• _Problem to work on_: The string "integer" may appear in lines of the data; report how many lines contain it, with no other output.

*** Opening Data for analysis ***

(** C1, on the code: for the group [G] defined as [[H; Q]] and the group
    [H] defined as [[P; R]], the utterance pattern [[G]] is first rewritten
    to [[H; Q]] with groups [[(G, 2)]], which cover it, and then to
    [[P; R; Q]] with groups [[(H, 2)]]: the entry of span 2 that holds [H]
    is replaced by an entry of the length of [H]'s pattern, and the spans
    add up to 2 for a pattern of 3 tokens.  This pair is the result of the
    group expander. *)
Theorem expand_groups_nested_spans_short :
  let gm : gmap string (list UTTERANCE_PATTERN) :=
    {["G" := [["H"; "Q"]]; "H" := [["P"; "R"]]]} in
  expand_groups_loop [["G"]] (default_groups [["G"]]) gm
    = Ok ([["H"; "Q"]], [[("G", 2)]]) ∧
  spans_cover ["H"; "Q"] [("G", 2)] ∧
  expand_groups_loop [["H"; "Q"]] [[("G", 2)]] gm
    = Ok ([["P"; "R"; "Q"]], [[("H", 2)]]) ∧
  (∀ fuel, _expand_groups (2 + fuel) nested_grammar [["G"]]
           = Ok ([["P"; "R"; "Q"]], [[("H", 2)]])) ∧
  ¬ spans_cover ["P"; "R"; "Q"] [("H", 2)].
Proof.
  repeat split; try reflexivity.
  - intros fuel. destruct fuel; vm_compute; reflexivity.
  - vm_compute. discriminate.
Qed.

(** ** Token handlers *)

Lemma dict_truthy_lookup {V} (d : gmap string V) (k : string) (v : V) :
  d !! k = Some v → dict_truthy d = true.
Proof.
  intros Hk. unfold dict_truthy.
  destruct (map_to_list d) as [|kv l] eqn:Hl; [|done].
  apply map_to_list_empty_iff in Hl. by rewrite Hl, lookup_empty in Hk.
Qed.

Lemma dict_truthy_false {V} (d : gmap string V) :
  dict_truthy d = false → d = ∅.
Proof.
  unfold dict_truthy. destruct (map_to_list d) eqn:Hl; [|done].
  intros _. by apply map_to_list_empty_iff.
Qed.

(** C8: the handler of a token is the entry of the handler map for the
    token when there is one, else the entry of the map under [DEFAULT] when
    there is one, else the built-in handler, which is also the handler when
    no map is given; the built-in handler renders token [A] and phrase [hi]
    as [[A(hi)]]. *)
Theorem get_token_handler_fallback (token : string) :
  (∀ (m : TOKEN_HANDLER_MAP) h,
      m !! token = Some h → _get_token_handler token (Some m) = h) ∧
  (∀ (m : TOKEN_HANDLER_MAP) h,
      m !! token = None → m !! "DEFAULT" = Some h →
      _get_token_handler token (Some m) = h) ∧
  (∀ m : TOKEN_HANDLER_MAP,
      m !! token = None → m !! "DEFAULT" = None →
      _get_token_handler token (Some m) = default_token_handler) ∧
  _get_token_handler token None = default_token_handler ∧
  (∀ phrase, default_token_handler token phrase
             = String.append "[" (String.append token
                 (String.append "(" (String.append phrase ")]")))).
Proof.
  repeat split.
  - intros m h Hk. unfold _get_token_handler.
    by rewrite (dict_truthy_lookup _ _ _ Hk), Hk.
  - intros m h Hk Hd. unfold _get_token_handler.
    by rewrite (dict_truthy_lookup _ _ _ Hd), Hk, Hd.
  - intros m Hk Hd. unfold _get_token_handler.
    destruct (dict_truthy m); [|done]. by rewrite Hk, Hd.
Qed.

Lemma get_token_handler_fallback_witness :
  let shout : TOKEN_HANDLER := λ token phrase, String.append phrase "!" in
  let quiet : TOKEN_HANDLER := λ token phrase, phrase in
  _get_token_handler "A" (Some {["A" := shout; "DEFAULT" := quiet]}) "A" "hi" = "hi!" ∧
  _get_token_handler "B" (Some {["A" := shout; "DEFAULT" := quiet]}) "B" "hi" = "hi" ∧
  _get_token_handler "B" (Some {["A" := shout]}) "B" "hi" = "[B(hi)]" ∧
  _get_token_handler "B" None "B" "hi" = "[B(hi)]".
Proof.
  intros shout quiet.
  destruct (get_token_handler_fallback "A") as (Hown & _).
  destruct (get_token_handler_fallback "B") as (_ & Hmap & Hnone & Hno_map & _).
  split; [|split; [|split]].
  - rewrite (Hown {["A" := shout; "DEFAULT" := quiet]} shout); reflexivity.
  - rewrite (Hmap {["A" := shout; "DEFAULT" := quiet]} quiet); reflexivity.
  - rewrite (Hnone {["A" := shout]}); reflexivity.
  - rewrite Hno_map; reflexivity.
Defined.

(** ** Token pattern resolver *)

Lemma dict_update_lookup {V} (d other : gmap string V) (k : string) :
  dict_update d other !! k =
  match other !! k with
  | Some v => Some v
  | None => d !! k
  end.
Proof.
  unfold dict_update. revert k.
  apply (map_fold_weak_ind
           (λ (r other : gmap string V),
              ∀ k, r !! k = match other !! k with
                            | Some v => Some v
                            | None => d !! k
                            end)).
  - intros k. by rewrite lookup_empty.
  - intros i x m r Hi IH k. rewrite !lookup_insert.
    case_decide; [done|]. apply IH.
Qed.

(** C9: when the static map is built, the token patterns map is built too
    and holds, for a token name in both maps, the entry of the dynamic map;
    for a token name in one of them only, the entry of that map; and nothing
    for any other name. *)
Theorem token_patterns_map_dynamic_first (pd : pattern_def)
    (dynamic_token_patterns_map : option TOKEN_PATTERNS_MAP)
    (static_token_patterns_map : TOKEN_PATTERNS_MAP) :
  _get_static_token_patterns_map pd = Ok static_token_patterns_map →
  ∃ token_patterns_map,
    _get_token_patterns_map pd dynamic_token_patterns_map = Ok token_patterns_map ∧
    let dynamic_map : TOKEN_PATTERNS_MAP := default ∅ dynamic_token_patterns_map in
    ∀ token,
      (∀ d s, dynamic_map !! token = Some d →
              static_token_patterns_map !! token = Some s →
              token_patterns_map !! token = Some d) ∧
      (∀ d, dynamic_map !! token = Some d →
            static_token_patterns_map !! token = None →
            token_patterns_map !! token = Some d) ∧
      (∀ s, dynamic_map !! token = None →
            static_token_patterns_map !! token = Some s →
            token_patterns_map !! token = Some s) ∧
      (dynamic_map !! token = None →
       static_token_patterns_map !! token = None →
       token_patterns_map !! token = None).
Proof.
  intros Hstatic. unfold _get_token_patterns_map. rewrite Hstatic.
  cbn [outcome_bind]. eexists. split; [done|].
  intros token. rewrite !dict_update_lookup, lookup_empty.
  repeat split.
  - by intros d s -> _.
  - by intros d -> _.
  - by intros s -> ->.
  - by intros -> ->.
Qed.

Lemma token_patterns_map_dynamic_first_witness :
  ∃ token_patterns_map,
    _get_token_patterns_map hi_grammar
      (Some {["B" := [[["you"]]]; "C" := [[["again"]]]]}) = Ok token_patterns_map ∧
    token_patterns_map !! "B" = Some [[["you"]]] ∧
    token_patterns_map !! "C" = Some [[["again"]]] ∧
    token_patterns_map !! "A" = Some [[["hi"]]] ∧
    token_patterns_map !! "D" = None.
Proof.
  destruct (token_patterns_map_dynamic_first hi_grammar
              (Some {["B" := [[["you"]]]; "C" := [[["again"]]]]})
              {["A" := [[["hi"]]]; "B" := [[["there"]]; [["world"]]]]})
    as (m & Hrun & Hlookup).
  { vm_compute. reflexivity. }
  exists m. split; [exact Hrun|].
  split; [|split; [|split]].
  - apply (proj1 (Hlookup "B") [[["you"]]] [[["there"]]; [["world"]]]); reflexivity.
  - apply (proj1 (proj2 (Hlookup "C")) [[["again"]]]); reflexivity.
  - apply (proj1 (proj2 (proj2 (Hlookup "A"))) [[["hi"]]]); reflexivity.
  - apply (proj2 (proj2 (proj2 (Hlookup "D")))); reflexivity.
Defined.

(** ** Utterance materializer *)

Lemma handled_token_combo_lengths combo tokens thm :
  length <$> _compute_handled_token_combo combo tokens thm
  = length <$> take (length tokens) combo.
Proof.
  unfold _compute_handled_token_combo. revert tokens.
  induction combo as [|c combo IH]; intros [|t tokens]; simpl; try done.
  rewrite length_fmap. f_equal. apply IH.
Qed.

*** Closing Data for analysis ***
*** Opening Data for analysis ***

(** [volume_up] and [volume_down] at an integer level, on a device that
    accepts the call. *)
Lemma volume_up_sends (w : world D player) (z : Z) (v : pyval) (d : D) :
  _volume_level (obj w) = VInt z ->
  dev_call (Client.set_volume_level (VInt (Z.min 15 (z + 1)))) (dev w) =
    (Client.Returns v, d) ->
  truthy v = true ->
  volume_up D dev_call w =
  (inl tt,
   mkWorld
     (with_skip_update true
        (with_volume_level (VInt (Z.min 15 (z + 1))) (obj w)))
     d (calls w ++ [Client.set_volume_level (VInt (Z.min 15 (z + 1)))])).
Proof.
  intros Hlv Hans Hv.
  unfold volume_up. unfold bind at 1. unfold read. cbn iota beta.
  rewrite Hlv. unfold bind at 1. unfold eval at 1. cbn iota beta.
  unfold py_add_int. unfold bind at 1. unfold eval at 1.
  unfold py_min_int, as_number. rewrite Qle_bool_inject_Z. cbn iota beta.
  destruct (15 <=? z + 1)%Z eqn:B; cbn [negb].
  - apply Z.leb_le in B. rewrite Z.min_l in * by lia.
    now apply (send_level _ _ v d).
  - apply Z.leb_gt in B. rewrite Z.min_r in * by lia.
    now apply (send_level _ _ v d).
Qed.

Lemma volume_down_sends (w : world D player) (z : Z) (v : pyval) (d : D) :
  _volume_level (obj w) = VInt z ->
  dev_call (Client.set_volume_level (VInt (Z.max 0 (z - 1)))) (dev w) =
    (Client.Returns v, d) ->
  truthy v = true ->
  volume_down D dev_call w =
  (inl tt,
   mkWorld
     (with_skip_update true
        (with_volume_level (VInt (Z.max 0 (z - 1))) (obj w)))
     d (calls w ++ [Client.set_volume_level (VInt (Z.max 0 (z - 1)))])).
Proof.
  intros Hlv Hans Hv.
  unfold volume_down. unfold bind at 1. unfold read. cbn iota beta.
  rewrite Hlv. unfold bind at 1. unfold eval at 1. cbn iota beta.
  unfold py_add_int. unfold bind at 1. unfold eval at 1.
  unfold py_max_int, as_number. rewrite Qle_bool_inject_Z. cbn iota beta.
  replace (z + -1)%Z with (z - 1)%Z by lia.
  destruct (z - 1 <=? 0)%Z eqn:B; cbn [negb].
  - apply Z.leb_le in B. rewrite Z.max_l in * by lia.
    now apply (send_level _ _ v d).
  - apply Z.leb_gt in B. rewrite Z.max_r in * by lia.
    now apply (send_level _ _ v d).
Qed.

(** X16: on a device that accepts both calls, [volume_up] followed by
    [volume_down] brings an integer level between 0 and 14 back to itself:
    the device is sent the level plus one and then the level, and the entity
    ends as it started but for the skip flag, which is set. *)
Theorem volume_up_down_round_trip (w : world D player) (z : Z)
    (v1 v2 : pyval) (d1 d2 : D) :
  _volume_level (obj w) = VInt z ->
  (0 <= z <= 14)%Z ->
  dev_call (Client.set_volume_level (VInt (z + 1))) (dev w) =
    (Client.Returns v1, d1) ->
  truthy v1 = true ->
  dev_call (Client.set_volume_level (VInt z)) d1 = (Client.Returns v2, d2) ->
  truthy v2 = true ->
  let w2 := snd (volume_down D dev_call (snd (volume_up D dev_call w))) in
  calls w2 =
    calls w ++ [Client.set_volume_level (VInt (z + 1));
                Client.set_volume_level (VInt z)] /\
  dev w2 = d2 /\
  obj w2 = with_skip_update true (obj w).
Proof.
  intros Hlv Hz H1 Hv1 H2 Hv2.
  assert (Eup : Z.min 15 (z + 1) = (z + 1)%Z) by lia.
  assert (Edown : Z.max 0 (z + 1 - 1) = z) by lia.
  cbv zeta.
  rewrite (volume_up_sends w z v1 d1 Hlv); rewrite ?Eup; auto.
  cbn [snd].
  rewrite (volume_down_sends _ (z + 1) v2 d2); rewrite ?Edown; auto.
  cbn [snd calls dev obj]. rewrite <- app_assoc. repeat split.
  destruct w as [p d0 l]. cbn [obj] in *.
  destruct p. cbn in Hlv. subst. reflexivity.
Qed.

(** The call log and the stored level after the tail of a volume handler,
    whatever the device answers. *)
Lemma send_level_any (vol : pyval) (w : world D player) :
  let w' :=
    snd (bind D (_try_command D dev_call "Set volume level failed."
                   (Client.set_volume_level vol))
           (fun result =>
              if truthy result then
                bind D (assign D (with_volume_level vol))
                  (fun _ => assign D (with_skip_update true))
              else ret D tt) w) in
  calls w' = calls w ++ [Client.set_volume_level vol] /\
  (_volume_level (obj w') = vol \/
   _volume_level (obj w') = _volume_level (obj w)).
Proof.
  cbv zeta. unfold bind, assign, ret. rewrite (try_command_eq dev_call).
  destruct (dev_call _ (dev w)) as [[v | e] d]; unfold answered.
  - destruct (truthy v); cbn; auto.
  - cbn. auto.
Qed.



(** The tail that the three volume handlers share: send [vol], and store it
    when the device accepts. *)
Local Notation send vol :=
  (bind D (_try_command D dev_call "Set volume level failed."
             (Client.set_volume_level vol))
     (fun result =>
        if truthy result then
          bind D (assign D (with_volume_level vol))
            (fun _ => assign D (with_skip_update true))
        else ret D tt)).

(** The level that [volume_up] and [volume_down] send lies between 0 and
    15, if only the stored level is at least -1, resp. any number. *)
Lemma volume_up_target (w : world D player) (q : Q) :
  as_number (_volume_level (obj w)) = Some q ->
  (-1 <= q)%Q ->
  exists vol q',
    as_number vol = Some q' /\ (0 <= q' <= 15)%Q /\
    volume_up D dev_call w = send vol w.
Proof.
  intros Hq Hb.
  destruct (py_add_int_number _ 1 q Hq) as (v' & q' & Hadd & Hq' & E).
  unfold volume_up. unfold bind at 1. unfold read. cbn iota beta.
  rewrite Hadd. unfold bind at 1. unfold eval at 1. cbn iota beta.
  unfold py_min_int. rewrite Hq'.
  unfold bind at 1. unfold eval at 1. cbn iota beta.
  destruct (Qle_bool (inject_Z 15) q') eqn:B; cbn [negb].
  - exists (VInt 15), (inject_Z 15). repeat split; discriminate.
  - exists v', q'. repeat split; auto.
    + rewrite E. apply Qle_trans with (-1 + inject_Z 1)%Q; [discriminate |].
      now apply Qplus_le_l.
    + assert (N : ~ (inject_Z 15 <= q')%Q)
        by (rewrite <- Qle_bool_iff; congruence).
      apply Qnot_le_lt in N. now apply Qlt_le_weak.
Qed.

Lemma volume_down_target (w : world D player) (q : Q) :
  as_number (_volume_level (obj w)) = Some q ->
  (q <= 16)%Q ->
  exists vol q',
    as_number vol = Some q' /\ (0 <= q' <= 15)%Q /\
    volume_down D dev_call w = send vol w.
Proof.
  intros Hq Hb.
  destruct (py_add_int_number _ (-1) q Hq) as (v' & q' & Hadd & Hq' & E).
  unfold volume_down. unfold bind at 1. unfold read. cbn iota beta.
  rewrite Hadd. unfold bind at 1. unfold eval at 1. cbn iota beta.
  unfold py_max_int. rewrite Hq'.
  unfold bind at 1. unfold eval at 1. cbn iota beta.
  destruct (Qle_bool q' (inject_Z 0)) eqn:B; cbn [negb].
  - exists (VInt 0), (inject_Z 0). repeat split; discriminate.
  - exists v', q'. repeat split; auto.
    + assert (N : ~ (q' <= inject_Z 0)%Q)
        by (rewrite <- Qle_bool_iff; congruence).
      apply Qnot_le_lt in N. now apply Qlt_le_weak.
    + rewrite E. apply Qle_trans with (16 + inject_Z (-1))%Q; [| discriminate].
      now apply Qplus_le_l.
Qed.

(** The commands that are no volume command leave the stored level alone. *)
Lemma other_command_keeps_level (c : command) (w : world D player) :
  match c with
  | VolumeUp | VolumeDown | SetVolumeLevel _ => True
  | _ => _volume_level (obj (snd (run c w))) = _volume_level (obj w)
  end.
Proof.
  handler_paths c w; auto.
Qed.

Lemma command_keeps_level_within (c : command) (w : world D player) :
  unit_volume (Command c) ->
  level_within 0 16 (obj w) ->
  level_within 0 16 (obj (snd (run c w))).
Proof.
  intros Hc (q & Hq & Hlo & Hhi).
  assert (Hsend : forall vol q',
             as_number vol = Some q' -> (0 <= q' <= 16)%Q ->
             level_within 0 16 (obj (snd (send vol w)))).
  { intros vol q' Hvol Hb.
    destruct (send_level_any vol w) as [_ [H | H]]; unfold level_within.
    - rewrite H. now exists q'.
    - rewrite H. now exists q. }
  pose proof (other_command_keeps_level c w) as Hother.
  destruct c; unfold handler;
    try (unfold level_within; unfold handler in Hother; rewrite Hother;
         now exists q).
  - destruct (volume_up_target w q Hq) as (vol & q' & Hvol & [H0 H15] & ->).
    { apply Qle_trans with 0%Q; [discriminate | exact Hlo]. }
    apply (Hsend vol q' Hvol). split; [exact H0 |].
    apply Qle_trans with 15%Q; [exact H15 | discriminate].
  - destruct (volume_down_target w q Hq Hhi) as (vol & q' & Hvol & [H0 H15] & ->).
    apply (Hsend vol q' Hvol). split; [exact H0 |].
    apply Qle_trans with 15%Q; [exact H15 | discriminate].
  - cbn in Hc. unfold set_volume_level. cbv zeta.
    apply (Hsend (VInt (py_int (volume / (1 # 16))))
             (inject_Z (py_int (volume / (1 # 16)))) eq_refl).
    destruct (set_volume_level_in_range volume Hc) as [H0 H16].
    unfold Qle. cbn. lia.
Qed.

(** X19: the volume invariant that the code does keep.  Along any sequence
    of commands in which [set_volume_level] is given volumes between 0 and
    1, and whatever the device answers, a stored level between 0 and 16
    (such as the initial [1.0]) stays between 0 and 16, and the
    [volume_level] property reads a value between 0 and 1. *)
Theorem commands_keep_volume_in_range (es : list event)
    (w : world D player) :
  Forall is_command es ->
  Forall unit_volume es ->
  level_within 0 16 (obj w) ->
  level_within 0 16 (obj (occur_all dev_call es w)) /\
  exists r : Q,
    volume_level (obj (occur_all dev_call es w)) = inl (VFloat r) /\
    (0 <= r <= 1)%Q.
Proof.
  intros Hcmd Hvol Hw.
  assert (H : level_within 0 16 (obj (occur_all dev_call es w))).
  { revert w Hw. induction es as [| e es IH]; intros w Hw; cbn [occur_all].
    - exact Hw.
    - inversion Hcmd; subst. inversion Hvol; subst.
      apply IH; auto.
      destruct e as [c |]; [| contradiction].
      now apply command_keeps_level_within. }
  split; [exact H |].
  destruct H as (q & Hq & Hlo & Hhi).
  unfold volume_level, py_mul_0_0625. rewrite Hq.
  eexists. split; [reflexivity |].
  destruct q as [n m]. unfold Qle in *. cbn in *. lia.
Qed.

*** Closing Data for analysis ***
*** Opening Data for analysis ***

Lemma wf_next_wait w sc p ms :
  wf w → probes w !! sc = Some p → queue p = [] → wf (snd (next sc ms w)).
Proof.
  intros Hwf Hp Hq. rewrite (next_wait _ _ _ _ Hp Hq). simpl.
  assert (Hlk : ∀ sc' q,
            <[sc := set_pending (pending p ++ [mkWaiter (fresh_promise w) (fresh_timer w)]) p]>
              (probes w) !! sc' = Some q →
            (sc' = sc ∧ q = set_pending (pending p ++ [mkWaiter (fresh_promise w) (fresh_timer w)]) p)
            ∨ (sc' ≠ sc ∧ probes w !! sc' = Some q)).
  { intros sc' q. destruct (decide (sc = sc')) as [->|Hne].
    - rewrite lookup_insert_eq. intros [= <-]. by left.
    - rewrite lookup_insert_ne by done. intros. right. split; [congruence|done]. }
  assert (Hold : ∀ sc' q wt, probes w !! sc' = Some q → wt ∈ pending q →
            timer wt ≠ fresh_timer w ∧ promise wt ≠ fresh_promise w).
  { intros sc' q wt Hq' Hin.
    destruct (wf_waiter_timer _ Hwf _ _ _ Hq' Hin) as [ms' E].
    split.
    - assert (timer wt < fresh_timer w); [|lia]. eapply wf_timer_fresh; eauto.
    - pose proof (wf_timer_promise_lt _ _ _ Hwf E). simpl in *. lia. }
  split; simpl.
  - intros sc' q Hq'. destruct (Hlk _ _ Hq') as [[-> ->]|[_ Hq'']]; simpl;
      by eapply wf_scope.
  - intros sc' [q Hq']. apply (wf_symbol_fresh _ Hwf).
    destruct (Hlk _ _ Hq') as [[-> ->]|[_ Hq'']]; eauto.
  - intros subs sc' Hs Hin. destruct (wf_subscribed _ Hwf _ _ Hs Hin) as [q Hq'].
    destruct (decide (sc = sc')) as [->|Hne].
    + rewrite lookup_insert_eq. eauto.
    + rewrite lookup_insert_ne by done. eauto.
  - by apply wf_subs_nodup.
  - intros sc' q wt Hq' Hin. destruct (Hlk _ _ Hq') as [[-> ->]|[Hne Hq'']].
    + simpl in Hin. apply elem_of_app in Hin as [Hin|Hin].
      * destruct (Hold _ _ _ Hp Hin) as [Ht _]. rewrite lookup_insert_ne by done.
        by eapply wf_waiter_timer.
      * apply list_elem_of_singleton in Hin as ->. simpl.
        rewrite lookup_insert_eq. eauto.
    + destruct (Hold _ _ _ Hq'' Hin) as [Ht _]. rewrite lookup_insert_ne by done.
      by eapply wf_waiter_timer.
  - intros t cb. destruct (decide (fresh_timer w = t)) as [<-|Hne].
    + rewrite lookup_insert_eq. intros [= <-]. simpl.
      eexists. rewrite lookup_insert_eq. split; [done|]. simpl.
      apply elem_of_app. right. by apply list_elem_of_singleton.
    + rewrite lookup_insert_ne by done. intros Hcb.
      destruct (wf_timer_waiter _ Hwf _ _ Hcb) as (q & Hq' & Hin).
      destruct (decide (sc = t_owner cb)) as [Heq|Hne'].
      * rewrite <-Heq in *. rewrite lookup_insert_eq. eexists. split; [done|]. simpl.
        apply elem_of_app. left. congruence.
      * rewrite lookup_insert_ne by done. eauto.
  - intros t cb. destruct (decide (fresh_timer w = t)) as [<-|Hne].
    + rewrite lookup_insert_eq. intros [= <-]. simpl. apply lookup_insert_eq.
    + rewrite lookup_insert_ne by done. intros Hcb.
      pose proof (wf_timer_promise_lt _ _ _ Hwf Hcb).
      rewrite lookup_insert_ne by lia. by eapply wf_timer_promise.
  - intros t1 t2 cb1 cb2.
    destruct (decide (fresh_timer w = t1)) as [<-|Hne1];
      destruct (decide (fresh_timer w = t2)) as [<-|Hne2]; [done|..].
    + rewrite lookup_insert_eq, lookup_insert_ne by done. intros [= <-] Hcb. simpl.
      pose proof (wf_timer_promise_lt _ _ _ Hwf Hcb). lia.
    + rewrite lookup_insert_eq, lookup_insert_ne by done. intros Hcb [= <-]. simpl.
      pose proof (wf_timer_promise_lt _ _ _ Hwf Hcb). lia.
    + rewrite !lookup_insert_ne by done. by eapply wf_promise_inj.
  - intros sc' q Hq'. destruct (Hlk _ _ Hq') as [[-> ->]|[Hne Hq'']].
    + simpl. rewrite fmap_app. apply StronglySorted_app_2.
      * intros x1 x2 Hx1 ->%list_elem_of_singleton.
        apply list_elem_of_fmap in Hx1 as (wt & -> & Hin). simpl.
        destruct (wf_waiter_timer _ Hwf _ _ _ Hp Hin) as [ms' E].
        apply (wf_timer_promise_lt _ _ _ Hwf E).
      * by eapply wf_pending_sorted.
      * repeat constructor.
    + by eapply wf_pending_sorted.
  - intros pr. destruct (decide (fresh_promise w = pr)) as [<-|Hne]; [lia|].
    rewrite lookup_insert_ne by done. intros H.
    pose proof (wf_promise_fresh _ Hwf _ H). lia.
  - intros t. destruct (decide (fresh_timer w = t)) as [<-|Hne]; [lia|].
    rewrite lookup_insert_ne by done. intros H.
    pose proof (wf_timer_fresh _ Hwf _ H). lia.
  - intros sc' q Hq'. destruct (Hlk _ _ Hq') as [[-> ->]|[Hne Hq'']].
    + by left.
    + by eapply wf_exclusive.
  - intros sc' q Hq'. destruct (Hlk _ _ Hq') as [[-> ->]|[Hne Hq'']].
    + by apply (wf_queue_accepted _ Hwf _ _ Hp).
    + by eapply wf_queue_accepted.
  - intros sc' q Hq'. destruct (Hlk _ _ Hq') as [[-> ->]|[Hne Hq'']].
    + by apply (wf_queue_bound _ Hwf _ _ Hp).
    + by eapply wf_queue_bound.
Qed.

*** Closing Data for analysis ***

• _Result below_: 2